Records contained in a dataset
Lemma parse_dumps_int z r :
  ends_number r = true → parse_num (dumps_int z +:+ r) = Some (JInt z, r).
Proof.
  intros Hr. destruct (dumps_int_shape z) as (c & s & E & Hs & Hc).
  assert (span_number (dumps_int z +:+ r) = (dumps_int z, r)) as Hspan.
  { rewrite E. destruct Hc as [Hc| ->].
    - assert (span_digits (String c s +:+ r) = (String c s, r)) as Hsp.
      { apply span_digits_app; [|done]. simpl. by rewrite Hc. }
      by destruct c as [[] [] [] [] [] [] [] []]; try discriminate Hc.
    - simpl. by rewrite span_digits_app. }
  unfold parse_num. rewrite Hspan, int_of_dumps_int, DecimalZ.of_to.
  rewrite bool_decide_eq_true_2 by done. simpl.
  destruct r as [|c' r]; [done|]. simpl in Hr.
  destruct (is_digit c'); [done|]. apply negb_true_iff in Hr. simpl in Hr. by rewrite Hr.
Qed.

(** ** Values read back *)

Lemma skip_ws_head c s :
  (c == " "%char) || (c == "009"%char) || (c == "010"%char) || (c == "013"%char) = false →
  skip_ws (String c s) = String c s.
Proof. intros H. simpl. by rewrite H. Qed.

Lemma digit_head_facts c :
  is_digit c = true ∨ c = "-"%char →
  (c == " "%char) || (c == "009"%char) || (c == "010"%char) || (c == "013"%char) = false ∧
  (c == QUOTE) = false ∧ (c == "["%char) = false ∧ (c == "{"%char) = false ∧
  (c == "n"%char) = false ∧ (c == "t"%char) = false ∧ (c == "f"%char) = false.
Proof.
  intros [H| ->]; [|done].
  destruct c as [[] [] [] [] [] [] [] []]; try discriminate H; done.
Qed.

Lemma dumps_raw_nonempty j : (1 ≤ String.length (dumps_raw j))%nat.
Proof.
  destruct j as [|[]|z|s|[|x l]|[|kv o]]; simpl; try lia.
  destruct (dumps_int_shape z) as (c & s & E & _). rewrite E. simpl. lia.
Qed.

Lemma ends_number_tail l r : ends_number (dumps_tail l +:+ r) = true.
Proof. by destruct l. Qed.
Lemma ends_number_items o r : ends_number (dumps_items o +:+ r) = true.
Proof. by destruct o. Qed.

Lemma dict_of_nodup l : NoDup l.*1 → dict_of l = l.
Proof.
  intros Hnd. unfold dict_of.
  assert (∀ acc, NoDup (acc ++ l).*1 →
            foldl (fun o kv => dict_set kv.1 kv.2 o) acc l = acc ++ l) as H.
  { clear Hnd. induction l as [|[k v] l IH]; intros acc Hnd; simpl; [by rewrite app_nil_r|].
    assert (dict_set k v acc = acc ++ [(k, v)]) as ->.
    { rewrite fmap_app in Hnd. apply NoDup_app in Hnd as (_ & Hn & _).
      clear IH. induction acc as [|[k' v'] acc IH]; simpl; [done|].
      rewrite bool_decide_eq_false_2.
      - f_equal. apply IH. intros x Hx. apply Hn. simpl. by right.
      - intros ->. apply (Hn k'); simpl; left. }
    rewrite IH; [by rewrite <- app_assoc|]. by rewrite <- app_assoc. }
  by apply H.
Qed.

--

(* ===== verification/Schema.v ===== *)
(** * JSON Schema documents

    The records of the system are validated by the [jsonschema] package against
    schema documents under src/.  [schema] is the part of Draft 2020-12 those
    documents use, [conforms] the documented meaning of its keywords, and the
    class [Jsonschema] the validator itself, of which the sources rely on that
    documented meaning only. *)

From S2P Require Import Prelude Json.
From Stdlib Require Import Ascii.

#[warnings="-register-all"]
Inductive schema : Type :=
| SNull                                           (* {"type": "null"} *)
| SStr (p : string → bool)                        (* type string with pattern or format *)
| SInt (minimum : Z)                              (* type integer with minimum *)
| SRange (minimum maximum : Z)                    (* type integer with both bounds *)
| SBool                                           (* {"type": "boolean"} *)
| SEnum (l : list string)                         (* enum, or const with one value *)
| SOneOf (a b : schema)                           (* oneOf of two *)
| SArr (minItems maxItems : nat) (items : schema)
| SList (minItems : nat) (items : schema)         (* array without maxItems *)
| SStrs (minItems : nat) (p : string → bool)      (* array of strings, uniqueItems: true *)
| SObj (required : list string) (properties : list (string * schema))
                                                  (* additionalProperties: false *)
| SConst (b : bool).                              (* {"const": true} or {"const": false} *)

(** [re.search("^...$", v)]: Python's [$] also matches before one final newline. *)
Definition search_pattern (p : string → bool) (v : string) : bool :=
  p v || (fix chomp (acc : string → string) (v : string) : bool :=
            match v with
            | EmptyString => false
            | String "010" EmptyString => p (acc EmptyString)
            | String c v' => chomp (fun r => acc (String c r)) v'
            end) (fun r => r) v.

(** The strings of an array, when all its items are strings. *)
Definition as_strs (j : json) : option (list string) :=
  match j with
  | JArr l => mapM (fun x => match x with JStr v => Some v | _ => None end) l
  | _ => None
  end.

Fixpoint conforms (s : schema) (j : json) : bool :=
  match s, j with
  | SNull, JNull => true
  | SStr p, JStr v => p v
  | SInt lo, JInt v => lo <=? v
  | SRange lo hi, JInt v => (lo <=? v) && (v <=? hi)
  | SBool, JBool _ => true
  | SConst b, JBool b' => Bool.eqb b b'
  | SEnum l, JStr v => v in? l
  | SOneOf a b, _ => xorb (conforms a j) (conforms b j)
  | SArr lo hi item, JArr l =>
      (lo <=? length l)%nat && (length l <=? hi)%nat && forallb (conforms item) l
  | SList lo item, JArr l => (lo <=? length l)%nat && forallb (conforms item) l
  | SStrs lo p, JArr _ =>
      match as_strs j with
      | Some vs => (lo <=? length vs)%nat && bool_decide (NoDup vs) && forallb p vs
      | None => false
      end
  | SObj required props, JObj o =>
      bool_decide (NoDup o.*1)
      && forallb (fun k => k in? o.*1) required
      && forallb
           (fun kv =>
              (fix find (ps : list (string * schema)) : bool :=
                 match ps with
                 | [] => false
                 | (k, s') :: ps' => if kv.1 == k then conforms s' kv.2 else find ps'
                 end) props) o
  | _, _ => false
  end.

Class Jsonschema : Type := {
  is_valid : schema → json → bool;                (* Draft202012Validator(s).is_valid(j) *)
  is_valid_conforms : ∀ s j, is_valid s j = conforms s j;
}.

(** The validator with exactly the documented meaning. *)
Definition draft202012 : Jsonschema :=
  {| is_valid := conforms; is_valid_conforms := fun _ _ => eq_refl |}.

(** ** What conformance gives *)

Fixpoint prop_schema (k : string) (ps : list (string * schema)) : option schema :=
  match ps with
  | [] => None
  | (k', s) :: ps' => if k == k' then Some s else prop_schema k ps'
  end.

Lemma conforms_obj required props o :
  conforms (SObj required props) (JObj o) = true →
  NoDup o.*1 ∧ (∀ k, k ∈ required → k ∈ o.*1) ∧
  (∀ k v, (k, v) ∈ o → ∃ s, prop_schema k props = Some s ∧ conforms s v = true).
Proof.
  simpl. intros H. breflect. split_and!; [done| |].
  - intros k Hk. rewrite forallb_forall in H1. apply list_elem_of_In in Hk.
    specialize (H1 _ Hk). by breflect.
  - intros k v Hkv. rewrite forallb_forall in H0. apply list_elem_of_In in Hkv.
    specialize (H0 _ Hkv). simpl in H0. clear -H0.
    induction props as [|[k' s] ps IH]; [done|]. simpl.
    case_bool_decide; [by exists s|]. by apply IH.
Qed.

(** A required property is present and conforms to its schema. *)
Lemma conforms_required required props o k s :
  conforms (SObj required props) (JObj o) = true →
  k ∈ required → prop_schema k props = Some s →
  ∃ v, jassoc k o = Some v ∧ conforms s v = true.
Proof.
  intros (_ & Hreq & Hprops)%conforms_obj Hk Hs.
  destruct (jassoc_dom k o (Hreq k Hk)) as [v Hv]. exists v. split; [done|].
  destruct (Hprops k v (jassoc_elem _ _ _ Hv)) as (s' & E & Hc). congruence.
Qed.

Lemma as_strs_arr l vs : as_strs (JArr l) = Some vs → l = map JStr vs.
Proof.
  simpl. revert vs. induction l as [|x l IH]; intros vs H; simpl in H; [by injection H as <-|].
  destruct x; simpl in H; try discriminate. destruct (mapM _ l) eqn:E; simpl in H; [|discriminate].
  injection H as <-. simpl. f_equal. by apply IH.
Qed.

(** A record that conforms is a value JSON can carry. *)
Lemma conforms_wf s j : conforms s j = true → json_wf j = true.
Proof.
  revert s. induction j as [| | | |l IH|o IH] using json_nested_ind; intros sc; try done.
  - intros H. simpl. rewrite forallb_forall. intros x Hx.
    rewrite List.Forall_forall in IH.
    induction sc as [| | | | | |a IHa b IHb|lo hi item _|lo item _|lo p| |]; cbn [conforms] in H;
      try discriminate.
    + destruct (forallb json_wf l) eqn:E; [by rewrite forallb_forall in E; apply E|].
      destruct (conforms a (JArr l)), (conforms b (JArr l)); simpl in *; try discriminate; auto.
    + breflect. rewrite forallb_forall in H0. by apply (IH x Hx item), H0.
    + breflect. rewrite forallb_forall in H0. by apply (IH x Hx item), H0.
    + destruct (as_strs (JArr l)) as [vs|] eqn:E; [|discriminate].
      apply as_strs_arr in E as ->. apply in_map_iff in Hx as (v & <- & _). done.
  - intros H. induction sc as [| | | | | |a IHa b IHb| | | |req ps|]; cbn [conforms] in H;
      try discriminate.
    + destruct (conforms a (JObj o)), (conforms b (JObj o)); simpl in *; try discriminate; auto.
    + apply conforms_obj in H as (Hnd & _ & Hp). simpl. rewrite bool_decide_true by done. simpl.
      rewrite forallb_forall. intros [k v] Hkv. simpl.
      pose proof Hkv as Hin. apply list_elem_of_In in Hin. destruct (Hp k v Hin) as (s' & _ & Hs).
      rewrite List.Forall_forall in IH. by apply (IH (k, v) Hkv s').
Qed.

- WORK REQUIRED: Once you reach the line with "(** The strings" in the data above, copy it and every line after it exactly, up to and including the line with "JBool _ => true".

- EXERCISE RESULT:
(** The strings of an array, when all its items are strings. *)
Definition as_strs (j : json) : option (list string) :=
  match j with
  | JArr l => mapM (fun x => match x with JStr v => Some v | _ => None end) l
  | _ => None
  end.

Fixpoint conforms (s : schema) (j : json) : bool :=
  match s, j with
  | SNull, JNull => true
  | SStr p, JStr v => p v
  | SInt lo, JInt v => lo <=? v
  | SRange lo hi, JInt v => (lo <=? v) && (v <=? hi)
  | SBool, JBool _ => true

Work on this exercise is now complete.